* [Provided material]
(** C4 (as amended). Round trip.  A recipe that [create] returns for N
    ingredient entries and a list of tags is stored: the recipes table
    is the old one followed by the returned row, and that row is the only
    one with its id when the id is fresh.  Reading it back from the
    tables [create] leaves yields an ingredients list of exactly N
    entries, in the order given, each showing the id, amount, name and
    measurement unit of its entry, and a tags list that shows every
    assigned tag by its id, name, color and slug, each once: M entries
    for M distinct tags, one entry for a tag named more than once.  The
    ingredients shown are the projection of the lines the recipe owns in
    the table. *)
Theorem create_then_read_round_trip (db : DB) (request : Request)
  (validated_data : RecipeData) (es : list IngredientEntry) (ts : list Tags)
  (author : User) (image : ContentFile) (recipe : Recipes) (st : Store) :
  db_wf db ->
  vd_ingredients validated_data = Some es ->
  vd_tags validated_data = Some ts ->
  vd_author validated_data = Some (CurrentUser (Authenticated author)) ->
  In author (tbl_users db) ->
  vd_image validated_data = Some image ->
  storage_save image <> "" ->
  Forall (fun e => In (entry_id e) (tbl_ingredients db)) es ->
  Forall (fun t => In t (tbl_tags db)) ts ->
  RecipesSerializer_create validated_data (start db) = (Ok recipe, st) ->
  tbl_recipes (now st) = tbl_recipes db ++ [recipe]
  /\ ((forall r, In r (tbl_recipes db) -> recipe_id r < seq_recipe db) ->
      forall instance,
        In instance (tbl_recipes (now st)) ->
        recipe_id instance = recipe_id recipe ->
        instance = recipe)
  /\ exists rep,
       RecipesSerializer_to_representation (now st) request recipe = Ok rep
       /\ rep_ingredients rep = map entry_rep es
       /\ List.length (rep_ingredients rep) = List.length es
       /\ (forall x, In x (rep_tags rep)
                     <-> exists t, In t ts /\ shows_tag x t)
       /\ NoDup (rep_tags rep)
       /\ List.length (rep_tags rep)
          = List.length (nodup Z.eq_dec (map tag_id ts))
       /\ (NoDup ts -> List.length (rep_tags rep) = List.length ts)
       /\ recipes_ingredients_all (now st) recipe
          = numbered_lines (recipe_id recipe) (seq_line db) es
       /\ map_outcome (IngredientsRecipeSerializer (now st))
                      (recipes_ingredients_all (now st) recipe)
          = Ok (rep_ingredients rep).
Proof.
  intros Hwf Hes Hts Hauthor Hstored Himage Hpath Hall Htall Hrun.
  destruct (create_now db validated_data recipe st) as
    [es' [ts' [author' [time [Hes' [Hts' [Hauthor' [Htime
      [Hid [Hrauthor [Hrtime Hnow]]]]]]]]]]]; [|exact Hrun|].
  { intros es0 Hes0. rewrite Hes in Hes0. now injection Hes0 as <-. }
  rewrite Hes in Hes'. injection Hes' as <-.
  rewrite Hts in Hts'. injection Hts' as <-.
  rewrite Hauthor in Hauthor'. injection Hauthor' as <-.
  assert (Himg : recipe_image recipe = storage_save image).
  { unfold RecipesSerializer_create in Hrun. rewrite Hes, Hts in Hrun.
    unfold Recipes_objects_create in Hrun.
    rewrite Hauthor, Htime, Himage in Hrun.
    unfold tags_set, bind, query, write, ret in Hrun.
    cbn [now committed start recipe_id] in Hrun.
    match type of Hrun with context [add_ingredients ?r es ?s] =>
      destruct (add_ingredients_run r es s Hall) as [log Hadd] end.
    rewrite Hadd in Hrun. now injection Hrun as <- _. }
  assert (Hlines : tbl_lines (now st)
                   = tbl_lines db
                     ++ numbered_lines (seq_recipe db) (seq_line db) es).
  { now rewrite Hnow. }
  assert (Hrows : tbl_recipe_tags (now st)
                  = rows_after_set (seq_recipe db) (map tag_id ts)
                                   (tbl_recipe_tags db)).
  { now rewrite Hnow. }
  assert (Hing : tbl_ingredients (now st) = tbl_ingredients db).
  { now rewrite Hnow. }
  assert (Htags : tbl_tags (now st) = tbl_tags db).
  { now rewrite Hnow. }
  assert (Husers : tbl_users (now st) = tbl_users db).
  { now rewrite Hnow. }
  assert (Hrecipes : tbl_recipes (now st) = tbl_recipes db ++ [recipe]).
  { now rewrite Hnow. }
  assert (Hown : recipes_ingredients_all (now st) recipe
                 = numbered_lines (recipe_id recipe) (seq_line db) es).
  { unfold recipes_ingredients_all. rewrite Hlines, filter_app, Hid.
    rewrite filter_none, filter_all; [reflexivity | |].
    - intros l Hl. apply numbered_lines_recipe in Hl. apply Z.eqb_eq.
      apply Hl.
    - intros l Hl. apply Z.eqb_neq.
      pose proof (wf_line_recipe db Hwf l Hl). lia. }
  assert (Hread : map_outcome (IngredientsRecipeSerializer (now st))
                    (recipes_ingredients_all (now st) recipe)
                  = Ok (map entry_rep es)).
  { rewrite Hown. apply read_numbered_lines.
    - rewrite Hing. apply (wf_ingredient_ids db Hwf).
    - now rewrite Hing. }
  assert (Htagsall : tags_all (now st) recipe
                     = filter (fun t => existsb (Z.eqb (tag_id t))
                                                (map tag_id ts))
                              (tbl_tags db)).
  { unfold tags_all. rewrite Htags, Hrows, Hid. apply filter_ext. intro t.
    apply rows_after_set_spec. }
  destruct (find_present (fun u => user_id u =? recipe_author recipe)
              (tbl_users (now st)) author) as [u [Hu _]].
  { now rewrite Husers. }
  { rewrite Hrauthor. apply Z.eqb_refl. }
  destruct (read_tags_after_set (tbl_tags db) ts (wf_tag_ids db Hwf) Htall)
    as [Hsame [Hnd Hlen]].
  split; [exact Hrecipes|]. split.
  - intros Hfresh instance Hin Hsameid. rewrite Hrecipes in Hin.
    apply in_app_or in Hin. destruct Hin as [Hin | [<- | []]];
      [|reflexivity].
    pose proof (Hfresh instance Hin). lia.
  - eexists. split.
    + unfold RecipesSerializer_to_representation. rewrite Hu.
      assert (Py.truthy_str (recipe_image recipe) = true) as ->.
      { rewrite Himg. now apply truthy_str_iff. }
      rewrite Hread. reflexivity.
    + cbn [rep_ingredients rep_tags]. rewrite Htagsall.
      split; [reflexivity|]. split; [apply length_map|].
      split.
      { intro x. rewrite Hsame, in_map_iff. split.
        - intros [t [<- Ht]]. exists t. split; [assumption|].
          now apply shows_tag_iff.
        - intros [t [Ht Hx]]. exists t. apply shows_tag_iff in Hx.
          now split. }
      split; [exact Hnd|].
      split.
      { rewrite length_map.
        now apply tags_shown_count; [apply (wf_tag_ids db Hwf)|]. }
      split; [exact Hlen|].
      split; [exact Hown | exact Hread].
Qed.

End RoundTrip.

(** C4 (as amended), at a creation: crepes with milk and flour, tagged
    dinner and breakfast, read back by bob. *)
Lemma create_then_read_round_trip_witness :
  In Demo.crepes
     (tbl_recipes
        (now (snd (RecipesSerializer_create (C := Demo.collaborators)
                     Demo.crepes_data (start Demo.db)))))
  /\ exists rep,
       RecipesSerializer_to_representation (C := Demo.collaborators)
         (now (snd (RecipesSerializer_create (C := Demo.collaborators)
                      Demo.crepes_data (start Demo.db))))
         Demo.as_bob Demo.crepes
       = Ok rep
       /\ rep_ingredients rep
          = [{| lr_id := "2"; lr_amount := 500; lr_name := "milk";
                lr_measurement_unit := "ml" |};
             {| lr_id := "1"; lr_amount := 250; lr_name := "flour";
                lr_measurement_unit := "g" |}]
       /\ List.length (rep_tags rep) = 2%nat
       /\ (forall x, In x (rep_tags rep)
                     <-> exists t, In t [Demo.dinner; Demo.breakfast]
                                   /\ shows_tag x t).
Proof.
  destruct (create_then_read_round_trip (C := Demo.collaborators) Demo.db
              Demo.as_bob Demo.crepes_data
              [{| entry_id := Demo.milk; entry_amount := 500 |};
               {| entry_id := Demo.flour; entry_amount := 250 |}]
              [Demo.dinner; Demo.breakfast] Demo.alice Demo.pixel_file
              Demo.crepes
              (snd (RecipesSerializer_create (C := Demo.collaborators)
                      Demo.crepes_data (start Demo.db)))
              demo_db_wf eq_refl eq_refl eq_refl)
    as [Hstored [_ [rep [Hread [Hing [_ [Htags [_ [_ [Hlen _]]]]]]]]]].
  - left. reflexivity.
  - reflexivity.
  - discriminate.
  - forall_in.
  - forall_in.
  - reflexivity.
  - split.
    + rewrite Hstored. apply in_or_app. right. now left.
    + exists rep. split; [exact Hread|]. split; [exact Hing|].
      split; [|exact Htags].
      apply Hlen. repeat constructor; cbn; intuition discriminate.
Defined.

* [Prompt] Working from the data above, extract solely the lines from the one containing "db_wf db ->" through the one containing "intros Hwf Hes", exactly as they appear, both included.

* [Output below]
  db_wf db ->
  vd_ingredients validated_data = Some es ->
  vd_tags validated_data = Some ts ->
  vd_author validated_data = Some (CurrentUser (Authenticated author)) ->
  In author (tbl_users db) ->
  vd_image validated_data = Some image ->
  storage_save image <> "" ->
  Forall (fun e => In (entry_id e) (tbl_ingredients db)) es ->
  Forall (fun t => In t (tbl_tags db)) ts ->
  RecipesSerializer_create validated_data (start db) = (Ok recipe, st) ->
  tbl_recipes (now st) = tbl_recipes db ++ [recipe]
  /\ ((forall r, In r (tbl_recipes db) -> recipe_id r < seq_recipe db) ->
      forall instance,
        In instance (tbl_recipes (now st)) ->
        recipe_id instance = recipe_id recipe ->
        instance = recipe)
  /\ exists rep,
       RecipesSerializer_to_representation (now st) request recipe = Ok rep
       /\ rep_ingredients rep = map entry_rep es
       /\ List.length (rep_ingredients rep) = List.length es
       /\ (forall x, In x (rep_tags rep)
                     <-> exists t, In t ts /\ shows_tag x t)
       /\ NoDup (rep_tags rep)
       /\ List.length (rep_tags rep)
          = List.length (nodup Z.eq_dec (map tag_id ts))
       /\ (NoDup ts -> List.length (rep_tags rep) = List.length ts)
       /\ recipes_ingredients_all (now st) recipe
          = numbered_lines (recipe_id recipe) (seq_line db) es
       /\ map_outcome (IngredientsRecipeSerializer (now st))
                      (recipes_ingredients_all (now st) recipe)
          = Ok (rep_ingredients rep).
Proof.
  intros Hwf Hes Hts Hauthor Hstored Himage Hpath Hall Htall Hrun.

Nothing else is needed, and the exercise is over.